Mumbai based information technology services behemoth Tata Consultancy Services (TCS) will flag off the Q1 results season by announcing earnings tomorrow. The company is expected to report around 5 % dip in profits in on a quarter on quarter basis due to pressure across verticals like travel, transportation, energy, retail, and manufacturing segments where clients have faced sever loss of business.
In rupee terms, a consensus of analysts on Bloomberg expects TCS to report revenue ₹38910.5 crore down 2.6% from Q4. The company is expected to report profit of around ₹7694 crore down 5.2% sequentially.
By and large, the street will be looking for commentary on whether Q1 will be the worst hit or the impact will carry on to the next few quarters.

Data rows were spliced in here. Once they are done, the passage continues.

(* ===== verification/RelayExamples.v ===== *)
(** * The relay client on concrete inputs *)

From S2P Require Import Prelude GoStrings GoCrypto GoTime Effects Config Directory AuditEvent Url Validate HmacProofs RelayState Relay RelayProofs RelaySession.
Local Open Scope Z_scope.

Definition no_policy : ProtectionPolicy := {|
  Relay_WindowMS := 0; Relay_BlockMS := 0; Relay_MalformedRequestLimit := 0;
  Relay_ReplayLimit := 0; Relay_DirectoryErrorLimit := 0 |}.

Definition example_config : RelayClientConfig := {|
  RC_URL := "wss://auth.example/api/auth/directory-relay/connect/acme/hq%20main";
  RC_TenantID := "acme"; RC_ConnectorID := "hq main"; RC_InstanceID := "host-1";
  RC_DisplayName := ""; RC_Version := ""; RC_StartedAt := 1; RC_ConfigFingerprint := "";
  RC_ConfigCategories := []; RC_KeyID := "k1"; RC_Secret := "secret"; RC_HasDirectory := true;
  RC_AuditHashSecret := "audit"; RC_Protection := no_policy; RC_RequestTimeout := 0;
  RC_Concurrency := 0; RC_ReconnectMin := 0; RC_ReconnectMax := 0 |}.

Definition example_client : RelayClient := {|
  Relay_Config := relay_defaults example_config 7;
  Relay_Limit := 8;
  Relay_Replay := newRelayReplayCache (5 * Minute);
  Relay_Storms := newRelayStorms no_policy |}.

Example example_client_built : NewRelayClient example_config 7 = Ok example_client.
Proof. vm_compute. reflexivity. Qed.

Example plain_url_refused :
  parseRelayURL "ws://auth.example/api/auth/directory-relay/connect/acme/hq" =
  Err "relay URL must use wss:// except ws://localhost for local development".
Proof. vm_compute. reflexivity. Qed.

Example other_tenant_refused :
  validateRelayURLBinding (RC_URL example_config) "acme2" "hq main" =
  Err "relay URL tenant id does not match configured tenant_id".
Proof. vm_compute. reflexivity. Qed.

Definition example_request : verifyRequestMessage := {|
  Req_Type := "verify.request"; Req_Protocol := Protocol; Req_ProtocolVersion := 1;
  Req_MinSupportedVersion := 1; Req_ID := "m1"; Req_RequestID := "r1"; Req_TenantID := "acme";
  Req_ConnectorID := "hq main"; Req_Username := "ada"; Req_Password := "pw";
  Req_AttributeNames := [] |}.

Example example_request_valid : validVerifyRequest example_client example_request = true.
Proof. vm_compute. reflexivity. Qed.

(** ** Witnesses *)

Lemma relay_password_confined_witness :
  similar erase_password
    (handleVerifyRequest example_client (with_password example_request "pw"))
    (handleVerifyRequest example_client (with_password example_request "other")).
Proof. apply relay_password_confined; done. Defined.

Definition example_input : AuthCanonicalInput := {|
  Canon_TenantID := "acme"; Canon_ConnectorID := "hq main"; Canon_KeyID := "k1";
  Canon_ProtocolVersion := 1; Canon_MinSupportedVersion := 1; Canon_ChallengeID := "c1";
  Canon_Nonce := "n1"; Canon_Timestamp := "2026-01-01T00:00:00Z" |}.

Lemma auth_signature_binds_witness :
  hmac_collide "secret" (AuthCanonical example_input) (AuthCanonical example_input) ∨
  example_input = example_input.
Proof.
  apply (auth_signature_binds example_input example_input "secret");
    [repeat constructor..|reflexivity].
Defined.

Lemma relay_backoff_bounded_witness :
  wp (session_spec example_client (λ failures d, d = delay example_client failures))
    (Run example_client 9 100) (λ _ s, Ended s = true) no_session.
Proof. apply relay_backoff_bounded; vm_compute; congruence. Defined.

Example example_delays :
  delay example_client <$> [0; 1; 4; 5; 60]%nat =
  [Second; 2 * Second; 16 * Second; 30 * Second; 30 * Second].
Proof. vm_compute. reflexivity. Qed.
(* ===== verification/MessageJson.v ===== *)
(** * What the connector answers, as JSON

    The bodies of the gateway's responses (server.go) and the relay's messages
    (client.go) by the tags of their structs, and that they say which answer was
    given: no two answers are written alike. *)

From S2P Require Import Prelude GoStrings Json JsonWrite JsonUnique HttpApi Relay.

(** ** Parts of both *)

Definition subject_json (id username : string) : json :=
  json_struct [text_field "directory_id" id; text_field "username" username].

Definition fact_json (id dn display source : string) (depth : Z) : json :=
  json_struct [text_field "id" id; text_field "dn" dn; text_field "display" display;
               text_field "source" source; always_field "depth" (JInt depth)].

Definition attributes_json (attributes : gmap string (list string)) : json :=
  json_map (json_strings <$> attributes).

Definition error_json (code : string) (retryable : bool) : json :=
  json_struct [text_field "code" code; always_field "retryable" (JBool retryable)].

(** A pointer: [nil] is [null]. *)
Definition pointer_json {A} (enc : A → json) (o : option A) : json :=
  match o with Some a => enc a | None => JNull end.

(** The fields of a verdict, after the ids. *)
Definition verdict_fields (result reason : string) (subject : json)
    (attributes : gmap string (list string)) (facts : list json) (status : string) : list field :=
  [text_field "result" result; omit_empty "reason" reason; optional_field "subject" subject;
   optional_field "attributes" (attributes_json attributes);
   optional_field "group_facts" (JArray facts); text_field "directory_status" status].

(** ** The gateway's responses *)

Definition subjectResponse_json (s : subjectResponse) : json :=
  subject_json (Response_DirectoryID s) (Response_Username s).

Definition groupFactResponse_json (f : groupFactResponse) : json :=
  fact_json (FactResponse_ID f) (FactResponse_DN f) (FactResponse_Display f) (FactResponse_Source f)
    (FactResponse_Depth f).

Definition verifyPasswordResponse_json (r : verifyPasswordResponse) : json :=
  json_struct
    ([text_field "request_id" (Response_RequestID r); text_field "tenant_id" (Response_TenantID r);
      text_field "connector_id" (Response_ConnectorID r)] ++
     verdict_fields (Response_Result r) (Response_Reason r)
       (pointer_json subjectResponse_json (Response_Subject r)) (Response_Attributes r)
       (groupFactResponse_json <$> Response_GroupFacts r) (Response_DirectoryStatus r)).

Definition errorResponse_json (e : errorResponse) : json :=
  json_struct
    [omit_empty "request_id" (Error_RequestID e); omit_empty "tenant_id" (Error_TenantID e);
     omit_empty "connector_id" (Error_ConnectorID e);
     always_field "error" (error_json (Error_Code (Error_Payload e)) (Error_Retryable (Error_Payload e)))].

Definition healthDetailTenant_json (t : healthDetailTenant) : json :=
  json_struct
    [text_field "tenant_id" (Detail_TenantID t); text_field "connector_id" (Detail_ConnectorID t);
     always_field "concurrency_limit" (JInt (Detail_ConcurrencyLimit t));
     always_field "request_timeout_ms" (JInt (Detail_RequestTimeoutMS t))].

(** The value [writeJSON] encodes; two responses are plain texts. *)
Definition response_json (r : response) : option json :=
  match r with
  | VerifyPasswordResponse r => Some (verifyPasswordResponse_json r)
  | ErrorResponse e => Some (errorResponse_json e)
  | HealthDetailResponse ok connector version tenants =>
      Some (json_struct [always_field "ok" (JBool ok); text_field "connector" connector;
                         text_field "version" version;
                         always_field "tenants" (JArray (healthDetailTenant_json <$> tenants))])
  | HealthResponse ok connector version =>
      Some (json_struct [always_field "ok" (JBool ok); text_field "connector" connector;
                         text_field "version" version])
  | VersionResponse connector version =>
      Some (json_struct [text_field "connector" connector; text_field "version" version])
  | MetricsText _ | NotFoundText => None
  end.

(** The bytes of the body. *)
Definition response_body (r : response) : string :=
  match r with
  | MetricsText text => text
  | NotFoundText => "404 page not found" +:+ newline
  | r => default "" (encode <$> response_json r) +:+ newline
  end.

(** ** The relay's messages *)

Definition subjectMessage_json (s : subjectMessage) : json :=
  subject_json (Message_DirectoryID s) (Message_Username s).

Definition groupFactMessage_json (f : groupFactMessage) : json :=
  fact_json (FactMessage_ID f) (FactMessage_DN f) (FactMessage_Display f) (FactMessage_Source f)
    (FactMessage_Depth f).

Definition envelope_fields (type protocol : string) (version minimum : Z) : list field :=
  [text_field "type" type; text_field "protocol" protocol; always_field "protocol_version" (JInt version);
   always_field "min_supported_version" (JInt minimum)].

Definition verifyResponseMessage_json (m : verifyResponseMessage) : json :=
  json_struct
    (envelope_fields (Resp_Type m) (Resp_Protocol m) (Resp_ProtocolVersion m) (Resp_MinSupportedVersion m) ++
     [text_field "id" (Resp_ID m); text_field "request_id" (Resp_RequestID m);
      text_field "tenant_id" (Resp_TenantID m); text_field "connector_id" (Resp_ConnectorID m)] ++
     verdict_fields (Resp_Result m) (Resp_Reason m)
       (pointer_json subjectMessage_json (Resp_Subject m)) (Resp_Attributes m)
       (groupFactMessage_json <$> Resp_GroupFacts m) (Resp_DirectoryStatus m)).

Definition verifyErrorMessage_json (m : verifyErrorMessage) : json :=
  json_struct
    (envelope_fields (VErr_Type m) (VErr_Protocol m) (VErr_ProtocolVersion m) (VErr_MinSupportedVersion m) ++
     [text_field "id" (VErr_ID m); omit_empty "request_id" (VErr_RequestID m);
      omit_empty "tenant_id" (VErr_TenantID m); omit_empty "connector_id" (VErr_ConnectorID m);
      always_field "error" (error_json (RelayError_Code (VErr_Error m)) (RelayError_Retryable (VErr_Error m)))]).

Definition message_json (m : message) : json :=
  match m with
  | ResponseMessage m => verifyResponseMessage_json m
  | ErrorMessage m => verifyErrorMessage_json m
  end.

Definition authResponseMessage_json (m : authResponseMessage) : json :=
  json_struct
    (envelope_fields (Auth_Type m) (Auth_Protocol m) (Auth_ProtocolVersion m) (Auth_MinSupportedVersion m) ++
     [text_field "tenant_id" (Auth_TenantID m); text_field "connector_id" (Auth_ConnectorID m);
      omit_empty "instance_id" (Auth_InstanceID m); omit_empty "display_name" (Auth_DisplayName m);
      omit_empty "version" (Auth_Version m); omit_empty "release_channel" (Auth_ReleaseChannel m);
      omit_empty "started_at" (Auth_StartedAt m); omit_empty "config_fingerprint" (Auth_ConfigFingerprint m);
      optional_field "config_categories" (json_strings (Auth_ConfigCategories m));
      text_field "key_id" (Auth_KeyID m); text_field "challenge_id" (Auth_ChallengeID m);
      text_field "nonce" (Auth_Nonce m); text_field "timestamp" (Auth_Timestamp m);
      text_field "signature" (Auth_Signature m)]).

(** ** The parts say what they were made of *)

Lemma same_pointer {A} (enc : A → json) name o o' :
  (∀ a, empty_value (enc a) = false) →
  same_field (optional_field name (pointer_json enc o)) (optional_field name (pointer_json enc o')).
Proof.
  intros Henc. split_and!; [done..|]. destruct o as [a|], o' as [a'|]; simpl; rewrite ?Henc; done.
Qed.

Lemma same_attributes name m m' :
  same_field (optional_field name (attributes_json m)) (optional_field name (attributes_json m')).
Proof.
  split_and!; [done..|]. unfold optional_field, attributes_json, json_map. simpl.
  intros _ Hm Hm'. destruct (omap _ _); [|done]. by destruct (omap _ _).
Qed.

#[local] Hint Resolve same_attributes : json_fields.
#[local] Hint Extern 1 (same_field (optional_field _ (pointer_json _ _)) _) =>
  apply same_pointer; done : json_fields.

(** Equal structs have equal values. *)
Ltac struct_values H :=
  apply json_struct_inj in H; [|same_struct..]; cbn in H;
  repeat (apply cons_eq_inj in H as [? H]); clear H.

Lemma subject_json_inj id name id' name' :
  subject_json id name = subject_json id' name' → id = id' ∧ name = name'.
Proof. intros H. struct_values H. by simplify_eq/=. Qed.

Lemma fact_json_inj id dn display source depth id' dn' display' source' depth' :
  fact_json id dn display source depth = fact_json id' dn' display' source' depth' →
  id = id' ∧ dn = dn' ∧ display = display' ∧ source = source' ∧ depth = depth'.
Proof. intros H. struct_values H. by simplify_eq/=. Qed.

Lemma error_json_inj code retryable code' retryable' :
  error_json code retryable = error_json code' retryable' → code = code' ∧ retryable = retryable'.
Proof. intros H. struct_values H. by simplify_eq/=. Qed.

Lemma attributes_json_inj m m' : attributes_json m = attributes_json m' → m = m'.
Proof.
  intros H%json_map_inj. apply map_eq. intros k. apply (f_equal (lookup k)) in H.
  rewrite !lookup_fmap in H. destruct (m !! k), (m' !! k); by simplify_eq/=.
Qed.

#[local] Instance subjectResponse_json_inj : Inj (=) (=) subjectResponse_json.
Proof. intros [] [] H%subject_json_inj. by destruct_and!; simplify_eq/=. Qed.
#[local] Instance subjectMessage_json_inj : Inj (=) (=) subjectMessage_json.
Proof. intros [] [] H%subject_json_inj. by destruct_and!; simplify_eq/=. Qed.
#[local] Instance groupFactResponse_json_inj : Inj (=) (=) groupFactResponse_json.
Proof. intros [] [] H%fact_json_inj. by destruct_and!; simplify_eq/=. Qed.
#[local] Instance groupFactMessage_json_inj : Inj (=) (=) groupFactMessage_json.
Proof. intros [] [] H%fact_json_inj. by destruct_and!; simplify_eq/=. Qed.
#[local] Instance healthDetailTenant_json_inj : Inj (=) (=) healthDetailTenant_json.
Proof. intros [] [] H. struct_values H. by simplify_eq/=. Qed.
(** The document an effect read, if it read one. *)
Definition document_of (x : entry effect) : option (result string advisoryFeed) :=
  match projT2 x with
  | (e, r) =>
      match e in effect R return R → _ with
      | ReadLocal _ => λ answer, match answer with Ok d => Some d | Err _ => None end
      | GetFeed _ _ => λ answer, match answer with Ok (_, d) => Some d | Err _ => None end
      end r
  end.

(** A remote feed is fetched over TLS from the URL given. *)
Definition fetch_allowed (flags : updateFlags) (x : entry effect) : Prop :=
  let 'existT _ (e, _) := x in
  match e with
  | ReadLocal _ => True
  | GetFeed url _ =>
      url = Flag_FeedURL flags ∧ ∃ u, Parse url = Some u ∧ Scheme u = "https"
  end.

(** C22: an update check reports nothing from a feed it does not trust: a result
    is the evaluation, for the current version, of the one document read, which
    is signed by the trusted key over all it says, or is unsigned, local and
    allowed; its channel does not contradict the one asked for; remote feeds are
    fetched over TLS only; and two signed texts that are equal are the same
    feed, so that a signature cannot be moved to another content. *)
Theorem update_check_trusted `{UnicodeTables} (Verify : string → string → string → bool)
    (flags : updateFlags) :
  always (update_check Verify flags)
    (λ tr r,
       Forall (fetch_allowed flags) tr ∧ (length tr ≤ 1)%nat ∧
       ∀ report, r = Ok report →
         ∃ feed, omap document_of tr = [Ok feed] ∧ trusted Verify flags feed ∧
           (Flag_Channel flags = "" ∨ Feed_Channel feed = "" ∨ Flag_Channel flags = Feed_Channel feed) ∧
           report = evaluateUpdateFeed feed
             (if (Flag_CurrentVersion flags =? "")%string then wordwarden_version
              else Flag_CurrentVersion flags)) ∧
  (∀ f g, valid_json (unsigned_json f) = true → valid_json (unsigned_json g) = true →
     encode (unsigned_json f) = encode (unsigned_json g) → same_content f g).
Proof.
  split; [|intros f g Hf Hg Heq; by apply unsigned_json_inj, encode_inj].
  walk.
  all: cbn [always app]; split; [|split; [simpl; lia|intros report Hr; try discriminate Hr]].
  all: match goal with
    | |- Forall _ _ =>
        repeat constructor; repeat match goal with H : (_ =? _)%string = true |- _ => apply String.eqb_eq in H end; by eauto
    | Ht : verifyAdvisoryFeedTrust _ ?feed _ _ = Ok _, Hc : (_ && negb (_ =? Feed_Channel _)%string)%bool = false |- _ =>
        injection Hr as <-; exists feed; split; [reflexivity|]; split; [by eapply trust_established|];
        split; [by apply channel_allowed|done]
    end.
Qed.
(* ===== verification/Diagnostics.v ===== *)
(** * Diagnostics (internal/app/command.go)

    The redacted bundle of [diagnostics bundle] and the report of [doctor].  [Commands]
    prints them. *)

From S2P Require Import Prelude GoStrings Url Config Validate ValidateProofs Heartbeat.
Local Open Scope Z_scope.

(** ** The bundle *)

Record diagnosticServerSummary := {
  DServer_Listen : string;
  DServer_PublicBaseURL : string;
  DServer_TLSEnabled : bool;
}.

Record diagnosticRelaySummary := {
  DRelay_Enabled : bool;
  DRelay_URLHost : string;
  DRelay_URLPath : string;
  DRelay_ReconnectMinMS : Z;
  DRelay_ReconnectMaxMS : Z;
}.

Record diagnosticLDAPSummary := {
  DLDAP_URLCount : Z;
  DLDAP_LookupMode : string;
  DLDAP_StartTLS : bool;
  DLDAP_TLSVerify : bool;
  DLDAP_Attributes : list string;
  DLDAP_GroupsEnabled : bool;
  DLDAP_ReferralsMode : string;
}.

Record diagnosticTimeouts := {
  DTimeout_LDAPConnectMS : Z;
  DTimeout_LDAPBindMS : Z;
  DTimeout_LDAPSearchMS : Z;
  DTimeout_RequestMS : Z;
}.

Record diagnosticProtection := {
  DProtection_MaxConcurrentRequests : Z;
  DProtection_StormWindowMS : Z;
  DProtection_StormBlockMS : Z;
  DProtection_MalformedRequestLimit : Z;
  DProtection_ReplayLimit : Z;
  DProtection_DirectoryErrorLimit : Z;
}.

Record diagnosticTenantSummary := {
  DTenant_TenantID : string;
  DTenant_ConnectorID : string;
  DTenant_HMACActiveKID : string;
  DTenant_HasPreviousHMACKey : bool;
  DTenant_Relay : diagnosticRelaySummary;
  DTenant_LDAP : diagnosticLDAPSummary;
  DTenant_Timeouts : diagnosticTimeouts;
  DTenant_Protection : diagnosticProtection;
}.

Record diagnosticBundle := {
  Bundle_Connector : string;
  Bundle_Version : string;
  Bundle_Server : diagnosticServerSummary;
  Bundle_Tenants : list diagnosticTenantSummary;
}.

Definition relayURLSummary (raw : string) : string * string :=
  if (raw =? "")%string then ("", "")
  else match Parse raw with Some parsed => (Host parsed, EscapedPath parsed) | None => ("", "") end.

Definition timeouts_summary (t : TimeoutConfig) : diagnosticTimeouts := {|
  DTimeout_LDAPConnectMS := Timeout_LDAPConnectMS t; DTimeout_LDAPBindMS := Timeout_LDAPBindMS t;
  DTimeout_LDAPSearchMS := Timeout_LDAPSearchMS t; DTimeout_RequestMS := Timeout_RequestMS t |}.

Definition protection_summary (p : ProtectionConfig) : diagnosticProtection := {|
  DProtection_MaxConcurrentRequests := Protection_MaxConcurrentRequests p;
  DProtection_StormWindowMS := Protection_StormWindowMS p;
  DProtection_StormBlockMS := Protection_StormBlockMS p;
  DProtection_MalformedRequestLimit := Protection_MalformedRequestLimit p;
  DProtection_ReplayLimit := Protection_ReplayLimit p;
  DProtection_DirectoryErrorLimit := Protection_DirectoryErrorLimit p |}.

Definition tenant_summary (tenant : TenantConfig) : diagnosticTenantSummary :=
  let relay := Authrim_Relay (Tenant_Authrim tenant) in
  let ldap := Tenant_LDAP tenant in
  let '(urlHost, urlPath) := relayURLSummary (Relay_URL relay) in
  {| DTenant_TenantID := Tenant_TenantID tenant;
     DTenant_ConnectorID := Tenant_ConnectorID tenant;
     DTenant_HMACActiveKID := HMACKey_KID (HMACKeys_Active (Authrim_HMACKeys (Tenant_Authrim tenant)));
     DTenant_HasPreviousHMACKey :=
       match HMACKeys_Previous (Authrim_HMACKeys (Tenant_Authrim tenant)) with Some _ => true | None => false end;
     DTenant_Relay := {|
       DRelay_Enabled := Relay_Enabled relay; DRelay_URLHost := urlHost; DRelay_URLPath := urlPath;
       DRelay_ReconnectMinMS := Relay_ReconnectMinMS relay;
       DRelay_ReconnectMaxMS := Relay_ReconnectMaxMS relay |};
     DTenant_LDAP := {|
       DLDAP_URLCount := Z.of_nat (length (LDAP_URLs ldap)) + (if (LDAP_URL ldap =? "")%string then 0 else 1);
       DLDAP_LookupMode := LDAP_LookupMode ldap; DLDAP_StartTLS := LDAPTLS_StartTLS (LDAP_TLS ldap);
       DLDAP_TLSVerify := LDAPTLS_Verify (LDAP_TLS ldap); DLDAP_Attributes := LDAP_Attributes ldap;
       DLDAP_GroupsEnabled := Group_Enabled (LDAP_Groups ldap);
       DLDAP_ReferralsMode := Referral_Mode (LDAP_Referrals ldap) |};
     DTenant_Timeouts := timeouts_summary (Tenant_Timeouts tenant);
     DTenant_Protection := protection_summary (Tenant_Protection tenant) |}.

Definition buildDiagnosticBundle (cfg : Config) : diagnosticBundle := {|
  Bundle_Connector := "authrim-wordwarden";
  Bundle_Version := wordwarden_version;
  Bundle_Server := {|
    DServer_Listen := Server_Listen (Config_Server cfg);
    DServer_PublicBaseURL := Server_PublicBaseURL (Config_Server cfg);
    DServer_TLSEnabled := ServerTLS_Enabled (Server_TLS (Config_Server cfg)) |};
  Bundle_Tenants := tenant_summary <$> Config_Tenants cfg |}.

(** ** The doctor's report *)

Record doctorCheck := { Check_Name : string; Check_Status : string; Check_Detail : string }.
Record doctorReport := { Report_Checks : list doctorCheck; Report_HasFailures : bool }.

Definition empty_report : doctorReport := {| Report_Checks := []; Report_HasFailures := false |}.

Definition addDoctorCheck (name : string) (ok : bool) (detail : string) (r : doctorReport) : doctorReport := {|
  Report_Checks := Report_Checks r ++
    [{| Check_Name := name; Check_Status := if ok then "ok" else "fail"; Check_Detail := detail |}];
  Report_HasFailures := if ok then Report_HasFailures r else true |}.

Definition addDoctorWarning (name : string) (warn : bool) (detail : string) (r : doctorReport)
    : doctorReport := {|
  Report_Checks := Report_Checks r ++
    [{| Check_Name := name; Check_Status := if warn then "warn" else "ok"; Check_Detail := detail |}];
  Report_HasFailures := Report_HasFailures r |}.

Definition isSecretRef (value : string) : bool := has_prefix value "env:" || has_prefix value "file:".

Definition not_empty (s : string) : bool := negb (s =? "")%string.

Definition tenant_checks (r : doctorReport) (tenant : TenantConfig) : doctorReport :=
  let prefix := "tenant." +:+ Tenant_TenantID tenant +:+ "." in
  let authrim := Tenant_Authrim tenant in
  let active := HMACKeys_Active (Authrim_HMACKeys authrim) in
  let ldap := Tenant_LDAP tenant in
  let r := addDoctorCheck (prefix +:+ "connector_id") (not_empty (Tenant_ConnectorID tenant))
             (Tenant_ConnectorID tenant) r in
  let r := addDoctorCheck (prefix +:+ "hmac.active_kid") (not_empty (HMACKey_KID active))
             (HMACKey_KID active) r in
  let r := addDoctorCheck (prefix +:+ "hmac.active_secret_ref") (isSecretRef (HMACKey_SecretRef active))
             "secret reference configured" r in
  let r := addDoctorCheck (prefix +:+ "audit_hash_secret_ref") (isSecretRef (Authrim_AuditHashSecretRef authrim))
             "secret reference configured" r in
  let r := addDoctorWarning (prefix +:+ "ldap.tls_verify") (negb (LDAPTLS_Verify (LDAP_TLS ldap)))
             "LDAP TLS verification disabled" r in
  let r := addDoctorCheck (prefix +:+ "ldap.endpoint")
             (negb (empty_list (LDAP_URLs ldap)) || not_empty (LDAP_URL ldap)) "LDAP endpoint configured" r in
  let r := if Relay_Enabled (Authrim_Relay authrim)
           then addDoctorCheck (prefix +:+ "relay.url") (not_empty (Relay_URL (Authrim_Relay authrim)))
                  "relay enabled" r
           else r in
  if Heartbeat_Enabled (Authrim_Heartbeat authrim)
  then addDoctorCheck (prefix +:+ "heartbeat.key")
         (isSecretRef (HMACKey_SecretRef (Heartbeat_Key (Authrim_Heartbeat authrim))))
         "heartbeat key reference configured" r
  else r.

Definition buildDoctorReport (cfg : Config) : doctorReport :=
  let server := Config_Server cfg in
  let r := addDoctorCheck "config.tenants" (negb (empty_list (Config_Tenants cfg)))
             (pretty (Z.of_nat (length (Config_Tenants cfg))) +:+ " tenant(s)") empty_report in
  let r := addDoctorCheck "server.listen" (not_empty (Server_Listen server)) (Server_Listen server) r in
  let r := addDoctorWarning "server.state_dir" (Server_StateDir server =? "")%string (Server_StateDir server) r in
  let r := addDoctorWarning "server.tls" (negb (ServerTLS_Enabled (Server_TLS server)))
             "TLS disabled; use only behind a trusted local proxy or tunnel" r in
  foldl tenant_checks r (Config_Tenants cfg).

Verticals like banking, financial services and insurance (BFSI), healthcare, life sciences and pharma are expected to provide some relief. Pricing pressure and deal conversion rates from the previously announced deals will be watched by the street.
Meanwhile, lower travel expenses, fewer overhead costs owing to Work from Home (WFH), absence of salary hikes and favourable rupee depreciation could provide EBIT margins some respite. EBIT stands for earnings before interest and taxes.
TCS had informed in Q4 that customers across certain businesses were likely to face difficulty in making payments so DSO ( Days Sales Outstanding represents the number of days it takes a company to collect its client payments) will be a key metric to watch.
“We forecast revenue to decline by 6.5% and cross-currency impact of -65 basis points (0.65%). We forecast EBIT margin to decline by 85 basis points (0.85%) sequentially with headwinds from decline in revenue offset by rupee depreciation, lower travel cost, lower variable payout and operational efficiencies," said a preview note by IIFL Securities.
In general, Tier I companies like TCS, Infosys, Wipro, HCL Technologies and Tech Mahindra are expected to post 4-6% sequential dollar revenue decline, while tier II firms may report 4.5-8.1% fall in the June quarter.
“ (For TCS) We expect a dollar revenue decline of 5.6% sequentially (-5.5% QoQ in CC terms) due to the impact of Covid-19. We expect an 80 basis points (0.8%) EBIT margin contraction to 24.3%, largely due to a decline in revenue, partly offset by favourable foreign exchange and cost measures," said an 8th July report on TCS Q1 estimates by BNP Paribas.
In addition, with companies wary of processing large deals during such times, the focus will shift to renewals of existing deals. While TCS is not expected to report a high of the $8.9 billion deal total contract value announced in Q4, the company had informed that many deals were on track. Further focus will be on hiring plans for the year, which TCS is quite vocal about. So headcount, attrition and utilisation numbers will be closely tracked. Commentary will be awaited on the impact and workaround strategies for US H1B visa restrictions as well.
The company is yet to give any clarity on their merger and acquisition plans as their biggest acquisition till date was closed at the height of the last financial crisis.